Signed-off-by: Linus Walleij <linus.walleij@linaro.org>
diff --git a/arch/arm/Kconfig b/arch/arm/Kconfig
index 0af6709..c31c283 100644
--- a/arch/arm/Kconfig
+++ b/arch/arm/Kconfig
@@ -281,6 +281,17 @@
definitions for this platform. The need for mach/memory.h should
be avoided when possible.
+config ARM_KERNEL_IN_VMALLOC
+ bool "Compile the kernel into the VMALLOC area"
+ depends on MMU
+ select KASAN_VMALLOC if KASAN
+ select ARM_MODULE_PLTS if MODULES
+ help
+ This augments the build process so that the kernel TEXT, DATA
+ and BSS will be put into the VMALLOC area. This avoids a dedicated
+ mapping to userspace of the kernel for system calls and task
+ switching.
+
config PHYS_OFFSET
hex "Physical address of main memory" if MMU
depends on !ARM_PATCH_PHYS_VIRT || !AUTO_ZRELADDR
diff --git a/arch/arm/include/asm/memory.h b/arch/arm/include/asm/memory.h
index ef2aa79..8e98c4b 100644
--- a/arch/arm/include/asm/memory.h
+++ b/arch/arm/include/asm/memory.h
@@ -32,7 +32,11 @@
* we may further offset this with TEXT_OFFSET in practice.
*/
#define PAGE_OFFSET UL(CONFIG_PAGE_OFFSET)
+#ifdef CONFIG_ARM_KERNEL_IN_VMALLOC
+#define KERNEL_OFFSET (0xF1000000)
+#else
#define KERNEL_OFFSET (PAGE_OFFSET)
+#endif
#ifdef CONFIG_MMU
@@ -63,7 +67,7 @@
#define MODULES_VADDR (PAGE_OFFSET - SZ_8M)
#endif
-#if TASK_SIZE > MODULES_VADDR
+#if (TASK_SIZE > MODULES_VADDR) && !defined(CONFIG_ARM_KERNEL_IN_VMALLOC)
#error Top of user space clashes with start of module space
#endif
@@ -170,6 +174,9 @@ extern unsigned long vectors_base;
*/
extern u64 kernel_sec_start;
extern u64 kernel_sec_end;
+#define KERNEL_SECTION_SIZE (kernel_sec_end - kernel_sec_start)

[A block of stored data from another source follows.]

Lemma web_few others n : inv e (web_cache n) (with_item n others) -> (forall p it, heap (web_cache n) !! p = Some it -> ref_count it + 2 < 2 ^ 15) ->
  forall q, with_item n others q + 2 < 2 ^ 15.
Proof.
  intros [Hc _] Hcool p. pose proof (c_held _ _ _ Hc p) as H0'. destruct (decide (0 < with_item n others p)) as [Hp|Hp]; [|lia].
  destruct (held_heap e _ _ p Hc Hp) as (it&Hit&Hf). pose proof (Hcool p it Hit).
  destruct (c_item _ _ _ Hc p it Hit Hf) as (_&Hr&_). unfold refs in Hr. repeat case_decide; lia.
Qed.
Lemma web_close others n n1 : (forall q, 0 <= others q) -> (forall q, with_item n others q + 2 < 2 ^ 15) ->
  (exists o, web_ok o n1 /\ more_by 2 others n o n1) -> wp (Http.close_when_idle self) n1 (fun _ => web_left e 2 others n).
Proof.
  intros Hge Hr (o&Hok&Hm). unfold Http.close_when_idle. apply wp_bind, wp_gets, wp_bind, wp_gets. destruct (_ && _).
  - eapply wp_mono; [apply (web_destroy e self o n1 Hok)|].
    + intros q. destruct Hm as [Ho _]. specialize (Hge q). specialize (Ho q). lia.
    + intros q. destruct Hm as [_ Hq]. specialize (Hq q). specialize (Hr q). lia.
    + intros [] n2 Hl. exact (left_after e 2 0 _ _ _ _ _ Hm Hl).
  - apply wp_ret. exists o. split; [done|by left].
Qed.
Lemma web_take others n d Q : web_ok others n -> fits_in d n ->
  (web_ok others (web_data d n) -> more_by 0 others n others (web_data d n) -> Q tt (web_data d n)) -> wp (Http.on_read_buffer (Receive_Buffer.received d)) n Q.
Proof.
  intros Hok Hl HQ. destruct (Receive_BufferFacts.received_spec Http.DEFAULT_SIZE d _ (wo_buffer _ _ _ Hok) Hl) as (b&Hb&Hwb&_&_).
  assert (web_data d n = with_buffer b n) as Ed by (unfold web_data; by rewrite Hb).
  destruct (buffer_ok e others n b Hok Hwb) as [Hok' Hm']. apply wp_bind, wp_gets, wp_bind. eapply wp_the; [exact Hb|]. apply wp_modify.
  rewrite Ed in HQ. by apply HQ.
Qed.
Lemma go_on_close others n n1 : web_ok others n1 -> more_by 0 others n others n1 -> (forall q, 0 <= others q) -> (forall q, with_item n others q + 2 < 2 ^ 15) ->
  benign_run e alive web self unassigned n1 ->
  wp (Http.process_and_go_on e alive web self unassigned ;; Http.close_when_idle self) n1 (fun _ => web_left e 2 others n).
Proof.
  intros Hok Hm Hge Hr Hb. apply wp_bind. eapply wp_mono; [apply (web_go_on e alive web self unassigned blocks fits bodies others n1); try done|].
  - intros q. destruct Hm as [_ Hq]. specialize (Hq q). specialize (Hr q). lia.
  - intros [] n2 (o&Hok2&Hm2). apply web_close; [done..|]. exists o. split; [done|]. exact (more_trans 0 2 _ _ _ _ _ _ Hm Hm2).
Qed.
Lemma web_handle_ok others n c : web_ok others n -> (forall q, 0 <= others q) -> web_possible c n -> wp (web_handle c) n (fun _ => web_left e 2 others n).
Proof.
  intros Hok Hge [Hcool Hp]. pose proof (web_few others n (wo_inv _ _ _ Hok) Hcool) as Hr. 
  assert (forall n1, io_only n n1 -> web_ok others n1 /\ more_by 0 others n others n1) as Hio by (intros n1 Hn1; by apply io_only_ok).
  assert (forall n1, io_only n n1 -> wp (Http.close_when_idle self) n1 (fun _ => web_left e 2 others n)) as Hstop.
  { intros n1 Hn1. destruct (Hio n1 Hn1) as [Hok1 Hm1]. apply web_close; [done..|]. exists others. split; [done|]. eapply more_le; [|exact Hm1]. lia. }
  destruct c as [d|got|ok]; cbn [web_handle].
  - unfold Http.start. apply wp_bind, wp_gets. rewrite Z.geb_leb.
    destruct (Z.leb_spec (Z.of_nat (length d)) (Receive_Buffer.get_read_buf_size (read_buffer_ (http n)))) as [Hl|_]; [|apply wp_bind, wp_ret, Hstop; done].
    apply wp_bind, wp_bind, (web_take others); [done..|]. intros Hok1 Hm1.
    apply (wp_bind_inv _ (fun _ => Http.close_when_idle self)), go_on_close; [done..|by apply Hp].
  - unfold Http.handle_read. apply wp_bind, wp_modify, wp_bind, wp_modify, wp_bind. change (set http _ _) with (web_read_done n).
    destruct (Hio (web_read_done n) ltac:(done)) as [Hok1 Hm1]. destruct got as [d|]; [|by apply wp_ret, Hstop].
    destruct (Hp d eq_refl) as [Hl Hb]. apply wp_bind, (web_take others); [done..|]. intros Hok2 Hm2.
    apply (wp_bind_inv _ (fun _ => Http.close_when_idle self)), go_on_close; [done| |done..]. exact (more_trans 0 0 _ _ _ _ _ _ Hm1 Hm2).
  - unfold Http.handle_write. apply wp_bind, wp_modify, wp_bind, wp_modify, wp_bind. change (set http _ _) with (web_write_done n).
    destruct (Hio (web_write_done n) ltac:(done)) as [Hok1 Hm1]. destruct ok; [|by apply wp_ret, Hstop].
    apply (wp_bind_inv _ (fun _ => Http.close_when_idle self)), go_on_close; try done. by apply Hp.
Qed.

+/* Page frame number for the first address of the kernel memory */
+#define KERNEL_PFN_OFFSET ((unsigned long)(kernel_sec_start >> PAGE_SHIFT))
/*
* Physical vs virtual RAM address space conversion. These are
@@ -254,6 +261,16 @@ static inline phys_addr_t __virt_to_phys_nodebug(unsigned long x)
{
phys_addr_t t;
+ /*
+ * For kernel in vmalloc, move the address offset to
+ * where it would have been, if we had a 1:1 mapping so
+ * this virt-to-phys patching will work all the same.
+ */
+ if (IS_ENABLED(CONFIG_ARM_KERNEL_IN_VMALLOC) &&
+ (x >= KERNEL_OFFSET) &&
+ (x < (KERNEL_OFFSET + KERNEL_SECTION_SIZE)))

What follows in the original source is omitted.